GOAL OF THE EXERCISE:
Entries follow. Set all of them down as they stand.

GIVEN RECORDS:
- - -
(** What happens around the generator, in the order in which its code
    and its listeners meet it: the read loop runs its body for a line,
    ends, or throws; the stderr listener receives a chunk; the child
    emits [exit] or [error].  The idle timeout and the abort signal only
    kill the child, which shows as an [exit] with code [null]. *)
Inductive stream_event :=
| StdoutLine (line : string)       (* the body of [for await (const line of rl)] *)
| StdoutClosed                     (* the loop ends: stdout is drained; or there
                                      is no stdout to read, line 89 *)
| StdoutFailed (e : exn)           (* the loop throws: a read error *)
| StderrText (chunk : string)      (* childProcess.stderr 'data' *)
| ChildExited (code : option Z)    (* childProcess 'exit' *)
| ChildFailed (e : exn).           (* childProcess 'error' *)

(** How the stream stands for its consumer: ended normally, ended by an
    exception of the generator, cut short by an ['error'] event that no
    listener handles, or not ended. *)
Inductive completion :=
| Finished
| Failed (e : exn)
| Unhandled (e : exn)
| Pending.

(** Where the generator is: in the read loop (lines 95-123), waiting on
    the promise of lines 127-137, or done. *)
Inductive phase := Reading | Waiting | Ended (c : completion).

Record generator := Generator {
  yielded : list json;
  stderrOutput : string;
  at_phase : phase
}.

(** One event.  The listeners for [exit] and [error] are installed only
    when the read loop has ended (lines 127-137): before that an [exit]
    finds no listener and is lost, and an [error] is an unhandled
    ['error'] event.  Once they are installed, [exit] resolves the
    promise with its code and [error] resolves it with [null]. *)
Definition on_stream_event (g : generator) (ev : stream_event) : generator :=
  match at_phase g with
  | Ended _ => g
  | Reading =>
      match ev with
      | StdoutLine line =>
          Generator (yielded g ++ on_line line)%list (stderrOutput g) Reading
      | StdoutClosed => Generator (yielded g) (stderrOutput g) Waiting
      | StdoutFailed e => Generator (yielded g) (stderrOutput g) (Ended (Failed e))
      | StderrText chunk =>
          Generator (yielded g) (stderrOutput g +:+ chunk) Reading
      | ChildExited _ => g
      | ChildFailed e => Generator (yielded g) (stderrOutput g) (Ended (Unhandled e))
      end
  | Waiting =>
      match ev with
      | StdoutLine _ | StdoutClosed | StdoutFailed _ => g
      | StderrText chunk =>
          Generator (yielded g) (stderrOutput g +:+ chunk) Waiting
      | ChildExited code =>
          Generator (yielded g ++ on_exit (stderrOutput g) code)%list (stderrOutput g)
                    (Ended Finished)
      | ChildFailed _ =>
          Generator (yielded g ++ on_exit (stderrOutput g) None)%list (stderrOutput g)
                    (Ended Finished)
      end
  end.

(** [spawnJSONLProcess(options)]: the records yielded, in order, and how
    the stream stands after the given events. *)
Definition spawnJSONLProcess (events : list stream_event) : list json * completion :=
  let g := foldl on_stream_event (Generator [] "" Reading) events in
  (yielded g,
   match at_phase g with
   | Ended c => c
   | Reading | Waiting => Pending
   end).

End Reader.

(** The lines [readline] makes of a text: a line ends at LF, CR LF or CR;
    what follows the last line end is a line when it is not empty. *)
Fixpoint readline_from (current : string) (text : string) : list string :=
  match text with
  | EmptyString => if String.eqb current "" then [] else [current]
  | String c rest =>
      if (code c =? 10)%N then current :: readline_from "" rest
      else if (code c =? 13)%N then
        match rest with
        | String c' rest' =>
            if (code c' =? 10)%N then current :: readline_from "" rest'
            else current :: readline_from "" rest
        | EmptyString => [current]
        end
      else readline_from (current +:+ String c "") rest
  end.

Definition readline (text : string) : list string := readline_from "" text.

(** [spawnProcess(options)], lines 158-206.  The promise it returns is
    settled by the listeners the function installs; what the child does
    is the sequence of events those listeners receive, in the order the
    event loop delivers them. *)
Record SubprocessResult := Result {
  stdout : string;
  stderr : string;
  exitCode : option Z
}.

Inductive event :=
| StdoutData (chunk : string)     (* childProcess.stdout 'data' *)
| StderrData (chunk : string)     (* childProcess.stderr 'data' *)
| Abort                           (* abortController.signal 'abort' *)
| Exit (code : option Z)          (* childProcess 'exit' *)
| ProcessError (e : exn).         (* childProcess 'error' *)

Inductive settlement :=
| Resolved (r : SubprocessResult)
| Rejected (e : exn).

(** The variables [stdout] and [stderr] of the closure, and the state of
    the promise ([None]: pending). *)
Record collector := Collector {
  collected_stdout : string;
  collected_stderr : string;
  promise : option settlement
}.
- - -
ANSWER TO THIS PROBLEM:
(** What happens around the generator, in the order in which its code
    and its listeners meet it: the read loop runs its body for a line,
    ends, or throws; the stderr listener receives a chunk; the child
    emits [exit] or [error].  The idle timeout and the abort signal only
    kill the child, which shows as an [exit] with code [null]. *)
Inductive stream_event :=
| StdoutLine (line : string)       (* the body of [for await (const line of rl)] *)
| StdoutClosed                     (* the loop ends: stdout is drained; or there
                                      is no stdout to read, line 89 *)
| StdoutFailed (e : exn)           (* the loop throws: a read error *)
| StderrText (chunk : string)      (* childProcess.stderr 'data' *)
| ChildExited (code : option Z)    (* childProcess 'exit' *)
| ChildFailed (e : exn).           (* childProcess 'error' *)

(** How the stream stands for its consumer: ended normally, ended by an
    exception of the generator, cut short by an ['error'] event that no
    listener handles, or not ended. *)
Inductive completion :=
| Finished
| Failed (e : exn)
| Unhandled (e : exn)
| Pending.

(** Where the generator is: in the read loop (lines 95-123), waiting on
    the promise of lines 127-137, or done. *)
Inductive phase := Reading | Waiting | Ended (c : completion).

Record generator := Generator {
  yielded : list json;
  stderrOutput : string;
  at_phase : phase
}.

(** One event.  The listeners for [exit] and [error] are installed only
    when the read loop has ended (lines 127-137): before that an [exit]
    finds no listener and is lost, and an [error] is an unhandled
    ['error'] event.  Once they are installed, [exit] resolves the
    promise with its code and [error] resolves it with [null]. *)
Definition on_stream_event (g : generator) (ev : stream_event) : generator :=
  match at_phase g with
  | Ended _ => g
  | Reading =>
      match ev with
      | StdoutLine line =>
          Generator (yielded g ++ on_line line)%list (stderrOutput g) Reading
      | StdoutClosed => Generator (yielded g) (stderrOutput g) Waiting
      | StdoutFailed e => Generator (yielded g) (stderrOutput g) (Ended (Failed e))
      | StderrText chunk =>
          Generator (yielded g) (stderrOutput g +:+ chunk) Reading
      | ChildExited _ => g
      | ChildFailed e => Generator (yielded g) (stderrOutput g) (Ended (Unhandled e))
      end
  | Waiting =>
      match ev with
      | StdoutLine _ | StdoutClosed | StdoutFailed _ => g
      | StderrText chunk =>
          Generator (yielded g) (stderrOutput g +:+ chunk) Waiting
      | ChildExited code =>
          Generator (yielded g ++ on_exit (stderrOutput g) code)%list (stderrOutput g)
                    (Ended Finished)
      | ChildFailed _ =>
          Generator (yielded g ++ on_exit (stderrOutput g) None)%list (stderrOutput g)
                    (Ended Finished)
      end
  end.

(** [spawnJSONLProcess(options)]: the records yielded, in order, and how
    the stream stands after the given events. *)
Definition spawnJSONLProcess (events : list stream_event) : list json * completion :=
  let g := foldl on_stream_event (Generator [] "" Reading) events in
  (yielded g,
   match at_phase g with
   | Ended c => c
   | Reading | Waiting => Pending
   end).

End Reader.

(** The lines [readline] makes of a text: a line ends at LF, CR LF or CR;
    what follows the last line end is a line when it is not empty. *)
Fixpoint readline_from (current : string) (text : string) : list string :=
  match text with
  | EmptyString => if String.eqb current "" then [] else [current]
  | String c rest =>
      if (code c =? 10)%N then current :: readline_from "" rest
      else if (code c =? 13)%N then
        match rest with
        | String c' rest' =>
            if (code c' =? 10)%N then current :: readline_from "" rest'
            else current :: readline_from "" rest
        | EmptyString => [current]
        end
      else readline_from (current +:+ String c "") rest
  end.

Definition readline (text : string) : list string := readline_from "" text.

(** [spawnProcess(options)], lines 158-206.  The promise it returns is
    settled by the listeners the function installs; what the child does
    is the sequence of events those listeners receive, in the order the
    event loop delivers them. *)
Record SubprocessResult := Result {
  stdout : string;
  stderr : string;
  exitCode : option Z
}.

Inductive event :=
| StdoutData (chunk : string)     (* childProcess.stdout 'data' *)
| StderrData (chunk : string)     (* childProcess.stderr 'data' *)
| Abort                           (* abortController.signal 'abort' *)
| Exit (code : option Z)          (* childProcess 'exit' *)
| ProcessError (e : exn).         (* childProcess 'error' *)

Inductive settlement :=
| Resolved (r : SubprocessResult)
| Rejected (e : exn).

(** The variables [stdout] and [stderr] of the closure, and the state of
    the promise ([None]: pending). *)
Record collector := Collector {
  collected_stdout : string;
  collected_stderr : string;
  promise : option settlement
}.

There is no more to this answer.